*** Block opens ***
(** * python-fsa: the definition pipeline of the command-line tools

    A shallow embedding of the text-processing code of [main3-0.py]
    (flat transition records, DOT graph text, JSON codec, the interactive
    test loop), of the dialogue of [fsm_creator.py] and of the first
    builders of [main.py], with the properties of the automaton-definition
    pipeline stated over it.  The engine classes [DFA] and [NFA] of the
    [python_fsa] package are a parameter of the development: the tools
    are modelled for every behaviour of their constructors.

    Python [str] values are [string]s (characters are code points below
    256), tuples and lists are [list]s, a Python [set] is a duplicate-free
    list that is only ever observed through membership, and a Python
    [dict] is an association list kept in insertion order. *)

From Stdlib Require Import String Ascii List Bool Arith Lia Permutation Sorted.
Import ListNotations.
Local Open Scope string_scope.
Local Open Scope bool_scope.

(* ================================================================== *)
(** ** Python string primitives used by the tools *)
(* ================================================================== *)

Module PyStr.

(** [str.isspace] on one character: TAB..CR, FS..US, SPACE, NEL, NBSP. *)
Definition isspace (c : ascii) : bool :=
  let n := nat_of_ascii c in
  (((9 <=? n) && (n <=? 13)) || ((28 <=? n) && (n <=? 32))
   || (n =? 133) || (n =? 160))%nat.

Fixpoint lstrip (s : string) : string :=
  match s with
  | EmptyString => EmptyString
  | String c s' => if isspace c then lstrip s' else s
  end.

Fixpoint rstrip (s : string) : string :=
  match s with
  | EmptyString => EmptyString
  | String c s' =>
      match rstrip s' with
      | EmptyString => if isspace c then EmptyString else String c EmptyString
      | r => String c r
      end
  end.

(** [s.strip()] *)
Definition strip (s : string) : string := rstrip (lstrip s).

(** [s.startswith(p)] *)
Definition startswith (p s : string) : bool := String.prefix p s.

(** [sub in s] *)
Fixpoint contains (sub s : string) : bool :=
  String.prefix sub s ||
  match s with
  | EmptyString => false
  | String _ s' => contains sub s'
  end.

(** [s.split(sep)] for a non-empty separator: the text is cut at every
    occurrence of [sep], found left to right without overlap.  [skip]
    counts the characters of a separator still to be dropped; the head of
    the result is the piece being read. *)
Fixpoint split_go (sep : string) (skip : nat) (s : string) : list string :=
  match s with
  | EmptyString => [EmptyString]
  | String c s' =>
      match skip with
      | S k => split_go sep k s'
      | O =>
          if String.prefix sep s
          then EmptyString :: split_go sep (String.length sep - 1) s'
          else match split_go sep 0 s' with
               | p :: ps => String c p :: ps
               | [] => [String c EmptyString]
               end
      end
  end.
*** Block closes ***
### The task
Pick out every line above that holds the word "rstrip" and copy it.

### Your response
Fixpoint rstrip (s : string) : string :=
      match rstrip s' with
Definition strip (s : string) : string := rstrip (lstrip s).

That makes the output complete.